Parlanchinear - por Nicolás Guerra Aguiar


Jamás de los jamases les perdonaré a los técnicos del aire acondicionado que no llegaran en la del alba, tal como habían prometido. Porque resulta que en la sala de espera de una clínica oftalmológica hacía calor. Y, claro, como allí estábamos ocho personas, siempre hay alguien que mete la pata: -¡Uf, cuánto calor!-, dijo la señora del pañuelo verde, angelito de Dios, inocente criatura, inmaculada mortal con aquella carita de buena gente, cándido querubín.




 

Parlanchinear - por Nicolás Guerra Aguiar

Jamás de los jamases les perdonaré a los técnicos del aire acondicionado que no llegaran en la del alba, tal como habían prometido. Porque resulta que en la sala de espera de una clínica oftalmológica hacía calor. Y, claro, como allí estábamos ocho personas, siempre hay alguien que mete la pata: -¡Uf, cuánto calor!-, dijo la señora del pañuelo verde, angelito de Dios, inocente criatura, inmaculada mortal con aquella carita de buena gente, cándido querubín.

 Consecuencia: -¿Qué puede haber entre la unión de un ser y otro ser?-, preguntaba Pepe Monagas en el cuento del Niño cocú. –Pues eso, se contesta él, que nace un ser-, aunque en aquel caso que cuenta se trataba de un ser que no podía ser. Ergo, por tanto: ¿qué puede pasar en una sala de espera cuando en el silencio de suaves susurros alguien comenta algo ante la señora de turno que está frita por contar su currículum profesional de paciente-sufriente, de aquel yo agazapado a la espera de una mínima excusa para romper aguas y lanzarse a los aires mientras golpea, taladra y tritura los oídos de quienes allí se encuentran, condenados a ser mártires sin haber echado la solicitud? Pues pasa eso: que la mujer agarra la palabra desde la primera sílaba y no la suelta ni cuando le ponen las gotas para dilatar la pupila, por más que muchos rezamos para que se le pasaran al gaznate y la añulgaran, con vómitos y todo, o que le anestesiaran la lengua.

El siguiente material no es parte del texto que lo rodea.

(** C4, as the code has it.  After a successful parse whose first token
    is an Object, [get_json_value] compares the key with every token
    after the first in array order, at any depth; a token is accepted
    when it is a String whose span holds exactly the bytes of the key;
    for the first token accepted the result is a copy of the span of the
    token that follows it in the array, and [NULL] when none is
    accepted. *)
Theorem C4_lookup_scans_all_tokens key json max h block ret p' toks :
  len_of json <= INT_MAX -> len_of key <= INT_MAX -> 0 <= max <= len_of block ->
  tokens_block h = Some block -> value_granted h = true ->
  jsmn_parse jsmn_init json (strlen json) (Some block) max
    = Some (ret, p', Some toks) ->
  1 <= ret -> type (tok_at toks 0) = JSMN_OBJECT ->
  (forall i,
      1 <= i -> i + 1 < ret -> key_matches json key (tok_at toks i) ->
      (forall k, 1 <= k < i -> ~ key_matches json key (tok_at toks k)) ->
      get_json_value key (Some json) max h
      = Some (Value (slice json (start (tok_at toks (i + 1)))
                       (end_ (tok_at toks (i + 1)))), []))
  /\ ((forall k, 1 <= k < ret -> ~ key_matches json key (tok_at toks k)) ->
      get_json_value key (Some json) max h = Some (Null, [LogKeyNotFound])).
Proof.
  intros Hjson Hkey Hmax Hb Hg Hparse Hret Hroot.
  pose proof (strlen_bounds json) as Hsl.
  destruct (jsmn_parse_spans json (strlen json) max block ret p' toks
              ltac:(lia) Hmax Hparse ltac:(lia)) as (Hle & Hlen & Hspans).
  assert (Hmatch : forall k, 1 <= k < ret ->
            jsoneq json (tok_at toks k) key = 0 <-> key_matches json key (tok_at toks k)).
  { intros k Hk. destruct (Hspans k ltac:(lia)) as [Hs He].
    apply jsoneq_matches; done. }
  unfold get_json_value. rewrite Hb, Hparse. change (default block (Some toks)) with toks.
  replace (ret <? 0) with false by lia. replace (ret <? 1) with false by lia.
  rewrite Hroot. cbn [jsmntype_eqb negb orb]. split.
  - intros i Hi Hlt Hm Hfirst.
    rewrite (key_loop_first _ 1 json toks key i); [|lia|by apply Hmatch; [lia|]|].
    + destruct (Hspans (i + 1) ltac:(lia)) as [Hs He].
      rewrite copy_value_slice; [done|lia|lia|done..].
    + intros k Hk Hz. apply (Hfirst k Hk). apply Hmatch; [lia|done].
  - intros Hnone. rewrite key_loop_none; [done|].
    intros k Hk Hz. apply (Hnone k ltac:(lia)). apply Hmatch; [lia|done].
Qed.

(** The key [b] is first met inside the value of [a]. *)
Lemma C4_lookup_scans_all_tokens_witness :
  get_json_value key_b (Some js_shadow) 8 (mk_heap (Some (fresh_pool 8)) true)
  = Some (Value [49], []).
Proof.
  refine (proj1 (C4_lookup_scans_all_tokens key_b js_shadow 8
                   (mk_heap (Some (fresh_pool 8)) true) (fresh_pool 8) 7
                   (mk_parser 19 7 (-1)) (parsed_tokens js_shadow 8)
                   _ _ _ eq_refl eq_refl _ _ eq_refl) 3 _ _ _ _).
  - vm_compute. discriminate.
  - vm_compute. discriminate.
  - vm_compute. split; discriminate.
  - vm_compute. reflexivity.
  - lia.
  - lia.
  - lia.
  - split; reflexivity.
  - intros k Hk [Hty Hsl].
    assert (k = 1 \/ k = 2) as [-> | ->] by lia; vm_compute in Hty, Hsl; congruence.
Defined.

(** The claim as stated fails: for the object whose member [a] is an
    object with a member [b] and whose own member [b] is 2, the key [b]
    yields the 1 of the inner member, where a lookup among the top-level
    tokens yields 2. *)
Lemma C4_counterexample :
  get_json_value key_b (Some js_shadow) 8 (mk_heap (Some (fresh_pool 8)) true)
    = Some (Value [49], [])
  /\ is_top_level (parsed_tokens js_shadow 8) 3 = false
  /\ spec_lookup key_b js_shadow (parsed_tokens js_shadow 8) 7 = Some [50].
Proof. vm_compute. repeat split; reflexivity. Qed.

(** * The theorems at concrete inputs *)

Lemma doc_nested_text : document_text doc_nested = js_nested.
Proof. reflexivity. Qed.

(** The nested sample, over a pool of eight cells. *)
Lemma C1_valid_json_tokens_witness :
  exists p' toks',
    jsmn_parse jsmn_init (document_text doc_nested)
      (len_of (document_text doc_nested)) (Some (fresh_pool 8)) 8
    = Some (len_of (json_elements (root doc_nested)), p', Some toks')
    /\ token_span (document_text doc_nested)
         <$> take (length (json_elements (root doc_nested))) toks'
       = json_elements (root doc_nested).
Proof.
  apply (C1_valid_json_tokens doc_nested (fresh_pool 8) 8).
  - reflexivity.
  - vm_compute. discriminate.
  - vm_compute. split; discriminate.
Defined.

(** An opening brace alone: the object is never ended. *)
Example lone_brace_is_incomplete :
  jsmn_parse jsmn_init [ch_lbrace] 1 (Some (fresh_pool 1)) 1
  = Some (JSMN_ERROR_PART, mk_parser 1 1 0, Some [mk_tok JSMN_OBJECT 0 (-1) 0]).
Proof. reflexivity. Qed.

(** The same input, through the general statement. *)
Lemma C5_unterminated_is_incomplete_witness :
  exists r p' toks',
    jsmn_parse jsmn_init [ch_lbrace] 1 (Some (fresh_pool 1)) 1
    = Some (r, p', Some toks')
    /\ (0 <= r -> r = toknext p'
                  /\ forall i, 0 <= i < r -> end_ (tok_at toks' i) <> -1)
    /\ (forall c pf tf,
          parse_loop (fuel_of 1) [ch_lbrace] 1 1 0 jsmn_init (Some (fresh_pool 1))
            = Some (Break c pf (Some tf)) ->
          (exists i, 0 <= i < toknext pf
                     /\ start (tok_at tf i) <> -1 /\ end_ (tok_at tf i) = -1) ->
          r = JSMN_ERROR_PART).
Proof.
  apply (C5_unterminated_is_incomplete [ch_lbrace] 1 1 (fresh_pool 1)).
  - vm_compute. split; discriminate.
  - vm_compute. split; discriminate.
Defined.

(** The claim as stated fails on an opening brace alone: the dry run
    counts one token, the parse over a pool of one cell returns
    [JSMN_ERROR_PART]. *)
Lemma C6_counterexample :
  jsmn_parse jsmn_init [ch_lbrace] 1 None 0 = Some (1, mk_parser 1 0 (-1), None)
  /\ jsmn_parse jsmn_init [ch_lbrace] 1 (Some (fresh_pool 1)) 1
     = Some (JSMN_ERROR_PART, mk_parser 1 1 0, Some [mk_tok JSMN_OBJECT 0 (-1) 0])
  /\ JSMN_ERROR_PART <> 1.
Proof. vm_compute. repeat split; (reflexivity || discriminate). Qed.

(** The nested sample: eight tokens either way. *)
Lemma C6_dry_run_count_witness :
  (exists pd, jsmn_parse jsmn_init js_nested 22 None 0 = Some (8, pd, None))
  /\ exists r p' t',
       jsmn_parse jsmn_init js_nested 22 (Some (fresh_pool 8)) 8 = Some (r, p', t')
       /\ (r = 8 \/ r = JSMN_ERROR_INVAL \/ r = JSMN_ERROR_PART).
Proof.
  destruct (C6_dry_run_count js_nested 22 8 (fresh_pool 8) 0) as [Ha Hb].
  - vm_compute. split; discriminate.
  - vm_compute. split; discriminate.
  - split.
    + eapply Ha; [apply parse_nested_fresh|lia].
    + eapply (Hb 8 (mk_parser 22 0 (-1)) None); [reflexivity|lia|lia].
Defined.

(** The nested sample needs eight cells; three are not enough. *)
Lemma C7_small_pool_is_nomem_witness :
  exists pB tB,
    jsmn_parse jsmn_init js_nested 22 (Some (fresh_pool 3)) 3
    = Some (JSMN_ERROR_NOMEM, pB, tB).
Proof.
  eapply (C7_small_pool_is_nomem js_nested 22 8 (fresh_pool 8) 3 (fresh_pool 3) 8).
  - vm_compute. split; discriminate.
  - vm_compute. split; discriminate.
  - vm_compute. split; discriminate.
  - apply parse_nested_fresh.
  - lia.
  - lia.
Defined.

(** The string [abc] without its closing quote. *)
Lemma C8_unterminated_string_witness :
  jsmn_parse_string jsmn_init js_open_string 4 None 0
  = Some (JSMN_ERROR_PART, jsmn_init, None).
Proof.
  refine (proj2 (C8_unterminated_string jsmn_init js_open_string 4 None 0 _ _ _)
            [Plain 97; Plain 98; Plain 99] _ _ _ _).
  - simpl. lia.
  - vm_compute. discriminate.
  - reflexivity.
  - simpl. repeat split; reflexivity.
  - reflexivity.
  - vm_compute. discriminate.
  - reflexivity.
Defined.
(** [fetchUserDocuments] around its one [await]. *)
Definition fetchUserDocuments_around (email : jsstring)
    (snapshot : M State (list (DocId * Document))) : M State unit :=
  try_catch
    (allDocs <- snapshot ;;
     let userDocs := filter (assignedTo email) allDocs in
     setState (setDocuments userDocs))
    (fun error => console_error "Error fetching documents:").

Definition fetchUserDocuments (email : jsstring) : M State unit :=
  fetchUserDocuments_around email (getDocs "documents" documents []).

(** The [useEffect] that runs once at mount.  Neither call is awaited:
    each handler runs up to its [await], so both requests have left
    before either answer is handled.  The answers are handled in the
    order of the requests. *)
Definition mount : M State unit :=
  userEmail <- sessionStorage_getItem ;;
  match userEmail with
  | Some e =>
      if truthy e then
        getDocs_request "users" [mkWhere (lit "email") (Some e)] ;;
        getDocs_request "documents" [] ;;
        fetchUserData_around
          (getDocs_answer "users" users [mkWhere (lit "email") (Some e)]) ;;
        fetchUserDocuments_around e (getDocs_answer "documents" documents [])
      else setLocation "/user-portal-login"
  | None => setLocation "/user-portal-login"
  end.
Lemma keeps_throw : forall A e, keeps_store (@throw A e).
Proof. now intros A e w. Qed.

Lemma keeps_bind : forall A B (m : M A) (k : A -> M B),
    keeps_store m -> (forall a, keeps_store (k a)) -> keeps_store (bind m k).
Proof.
  intros A B m k Hm Hk w. unfold bind.
  specialize (Hm w). destruct (m w) as [[a | e] w']; cbn in *; [| exact Hm].
  now rewrite Hk.
Qed.

Lemma keeps_try : forall A (m : M A) h,
    keeps_store m -> (forall e, keeps_store (h e)) -> keeps_store (try_catch m h).
Proof.
  intros A m h Hm Hh w. unfold try_catch.
  specialize (Hm w). destruct (m w) as [[a | e] w']; cbn in *; [exact Hm |].
  now rewrite Hh.
Qed.

Lemma keeps_post : forall c, keeps_store (nlpService.post c).
Proof. intros c w. unfold nlpService.post, axios. now destruct (engine w c). Qed.

Create HintDb keeps.

#[local] Hint Resolve keeps_ret keeps_throw keeps_post reads_only_keeps reads_only_prop
  reads_only_find reads_only_findOne reads_only_mark_favorites : keeps.

Ltac keeps :=
  repeat first
    [ apply keeps_try; [| intros]
    | apply keeps_bind; [| intros]
    | solve [auto with keeps]
    | match goal with
      | |- keeps_store (match ?x with _ => _ end) => destruct x
      | |- keeps_store (if ?b then _ else _) => destruct b
      end ].

Lemma keeps_findDupes : forall i b t p c, keeps_store (nlpService.findDupes i b t p c).
Proof. intros. unfold nlpService.findDupes. keeps. Qed.

Lemma keeps_analyzeReview : forall t s, keeps_store (nlpService.analyzeReview t s).
Proof. intros. unfold nlpService.analyzeReview. keeps. Qed.

Lemma keeps_nlp_scanImage : forall b f o, keeps_store (nlpService.scanImage b f o).
Proof. intros. unfold nlpService.scanImage. keeps. Qed.

Lemma keeps_analyzeQuality : forall p b i, keeps_store (nlpService.analyzeQuality p b i).
Proof. intros. unfold nlpService.analyzeQuality. keeps. Qed.

#[local] Hint Resolve keeps_findDupes keeps_analyzeReview keeps_nlp_scanImage
  keeps_analyzeQuality : keeps.

Lemma keeps_getDupes : forall req, keeps_store (analysisController.getDupes req).
Proof. intros. unfold analysisController.getDupes. keeps. Qed.

Lemma keeps_getSentiment : forall req, keeps_store (analysisController.getSentiment req).
Proof. intros. unfold analysisController.getSentiment. keeps. Qed.

Lemma keeps_scanImage : forall req, keeps_store (analysisController.scanImage req).
Proof. intros. unfold analysisController.scanImage. keeps. Qed.

Lemma keeps_getQualityAnalysis : forall req,
    keeps_store (analysisController.getQualityAnalysis req).
Proof. intros. unfold analysisController.getQualityAnalysis. keeps. Qed.

Lemma keeps_getFavorites : forall req, keeps_store (analysisController.getFavorites req).
Proof. intros. unfold analysisController.getFavorites. keeps. Qed.

Lemma keeps_req_user_id : forall req, keeps_store (req_user_id req).
Proof. intros. unfold req_user_id. keeps. Qed.

#[local] Hint Resolve keeps_req_user_id : keeps.

Lemma keeps_getMyFavorites : forall req, keeps_store (favoriteController.getMyFavorites req).
Proof. intros. unfold favoriteController.getMyFavorites. keeps. Qed.

Lemma keeps_deleteUser : forall req, keeps_store (userController.deleteUser req).
Proof.
  intros. unfold userController.deleteUser. keeps.
  - now intros w.
  - now intros w.
Qed.
(** * vps-bot: resource lifecycle and scheduling core of [bot.py]

    A shallow embedding of the state-carrying part of the bot: the four
    JSON documents kept in memory ([VPS_DATA], [USER_DB], [GIVEAWAYS] and
    the purge-protection file), the registry helpers that mutate them, the
    deadline coroutines and the three resolution routines.

    Conventions.
    - Python [int] is [Z]; a [dict] keyed by strings is a [gmap string _].
    - Strings are Rocq [string]s, that is, keys and ids are taken to be
      ASCII; [str.isdigit] and [int(str)] are modelled on ASCII decimals.
    - Every handler is written in state-passing style over [state]; the
      calls to [save_*] are recorded in the [disk] log, most recent first,
      and [asyncio.create_task] appends to [tasks].
    - A handler body between two [await]s runs without interleaving (one
      cooperative event loop), so each handler is a function on [state];
      what the chat platform returns (fetched messages, reactors, the
      random draw) is passed in as an argument.
    - A call that raises outside every [try] ends the handler where it
      stands; the one such call modelled is [flatten] on the reactors of
      a message, which the 2.x line of the chat library no longer has. *)

From Stdlib Require Import ZArith String Ascii List Sorted Lia.
From Stdlib Require Import DecimalString DecimalPos DecimalZ.
From stdpp Require Import base gmap strings list fin_maps.

Local Open Scope string_scope.
Local Open Scope list_scope.
Local Open Scope Z_scope.

(** ** Python string helpers *)

Module PyStr.

(** One ASCII decimal digit. *)
Definition is_digit_char (c : ascii) : bool :=
  match DecimalString.uint_of_char c (Some Decimal.Nil) with
  | Some _ => true
  | None => false
  end.

Fixpoint all_digits (s : string) : bool :=
  match s with
  | EmptyString => true
  | String c s' => is_digit_char c && all_digits s'
  end.
(** X4: a run of successful appends within bounds adds, to
    [CK_SCREEN_BUFFER_END], the lengths of the strings and two more for
    each call, while the text grows by the strings alone: the counter runs
    ahead of the text by two per append (an append of the empty string adds
    two and no text), and the capacity covers the counter. *)
Theorem appends_accumulate s0 s fuel items :
  reachable s0 s ->
  Forall (fun item => succeeds (fst item)) items ->
  CK_SCREEN_BUFFER_END s + counted items + CK_ALLOC_SIZE <= SIZE_MAX ->
  CK_SCREEN_BUFFER_END s + counted items <= Z.of_nat fuel * CK_ALLOC_SIZE ->
  exists s' text,
    ck_print_all fuel items s = Returns tt s' /\
    screen_text s = Some text /\
    screen_text s' = Some (text ++ joined items) /\
    CK_SCREEN_BUFFER_END s' =
      CK_SCREEN_BUFFER_END s + Z.of_nat (length (joined items))
        + 2 * Z.of_nat (length items) /\
    CK_SCREEN_BUFFER_END s' <= CK_SCREEN_BUFFER_SIZE s' /\
    CK_SCREEN_BUFFER_SIZE s <= CK_SCREEN_BUFFER_SIZE s'.
Proof.
  intros Hreach Hok Hfit Hfuel.
  destruct (reachable_active s0 s Hreach) as [Hact _].
  destruct (ck_print_all_spec items fuel s Hact Hok Hfit Hfuel)
    as (s' & text & Hrun & Hact' & Hend & Ht & Ht').
  destruct (ck_print_all_console items fuel s s' Hact Hfit Hrun) as [_ Hsize].
  exists s', text. repeat (split; [assumption|]).
  split; [|split; [apply (act_END s' Hact')|exact Hsize]].
  rewrite Hend. pose proof (length_joined items). lia.
Qed.
(** * Hong Kong sunset-cloud generators: a shallow embedding

    The repository holds two generators of a synthetic daily series:
    [HKODataCollector.generate_realistic_sunset_data] (hko_data_collector.py)
    and [HongKongSunsetClouds.generate_realistic_data]
    (hongkong_sunset_clouds.py).  Both walk a [pd.date_range] of calendar
    days, draw from numpy's process-wide random state and append one
    dictionary per day.

    Conventions of the embedding:
    - Python floats are read as real numbers ([R]); [np.sin] and [np.pi] are
      [sin] and [PI].
    - numpy's random state is an abstract type with one operation per
      distribution ([NumpyRandom]); every draw returns a value and the next
      state, so the order of the draws is the order of the source.
    - Python exceptions are values of [exn], named by the class of the
      exception raised; code that can raise lives in the monad [M] (state
      of the generator plus exceptions).
    - [datetime(y, m, d)] is CPython's: OverflowError for an argument that
      does not fit a C int (32 bits), ValueError for a year outside 1 to
      9999.
    - What depends on the installed Python and pandas, and not on the
      source, is a [Platform]: how many digits [str] prints of an int, and
      which dates [pd.date_range] accepts.  pandas up to 2.x works in
      nanoseconds and raises OutOfBoundsDatetime for a date outside
      1677-09-22 to 2262-04-11; pandas 3 accepts every [datetime].  Every
      platform accepts the dates of the nanosecond range and prints every
      int of at most 640 digits; the theorems hold on every platform.
    - [pd.date_range(start, end, freq='D')], when it returns, is every
      calendar day from [start] to [end], both included, in order, and
      empty when [end] is before [start].
    - [pd.DataFrame(rows)] is the list of its rows; a frame built from an
      empty list has no columns.
    - Console output is not part of the model, beyond the formatting of the
      two years in the first message of the collector. *)

From Stdlib Require Import String ZArith List Bool Lia FinFun Sorted.
From Stdlib Require Import Reals Lra.
Import ListNotations.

 Pero no, nuestras preces no fueron escuchadas: hay milagros imposibles, ya lo sabe Santa Rita. Amén. Por tanto, durante una hora vivimos la pasión enfermiza de la interfecta, nietito incluido que ya dice «Mary», el nombre de aquel flagelo lingüístico, por más que el niño tiene seis meses, dos días y catorce horas, cosa genética, me dice el vecino al que luego se llevaron los loqueros galdosianos: le dio un malejón y echaba chuchangos por la boca, el pobre, tan calladito que estuvo los primeros veinte minutos, hasta que fue a lanzarse al cuello de Mary, miedo daba el hombre con aquellos ojos saltones. (Hoy me entero de que se perforó los oídos con elDiccionario, el pobre.)

 Pues eso hizo Mary: comenzó dando la sabia explicación técnica de por qué hacía calor: -El aparato está estropeado-, sentenció urbi et orbi. (–Oooh, fue el susurro unánime, ¡cuánto sabe!). –Yo llevo viniendo varios años porque desde los 46 estoy con problemas (tengo 52, aunque no lo parezca, mi marido me dice que soy una chiquilla, ¡es tan bueno!...).  Aquí nunca ha habido calor, yo conozco todo esto como si fuera mi casa. ¿Ve aquel aparato de la izquierda? Aquel es el del soplido en los ojos (¡puf, puf!), a mí me dan cuatro o cinco, porque dice mi médico que como tengo los ojos tan claros son muy sensibles. Don Y es un médico muy bueno, yo creo que el mejor de España, tiene una mano… Fíjese la mano que tiene que al vuelo me dijo que yo tenía principio de catarata fresca porque tenía quince diotrías, es cosa de familia, hasta la perrita se contagió, animalito.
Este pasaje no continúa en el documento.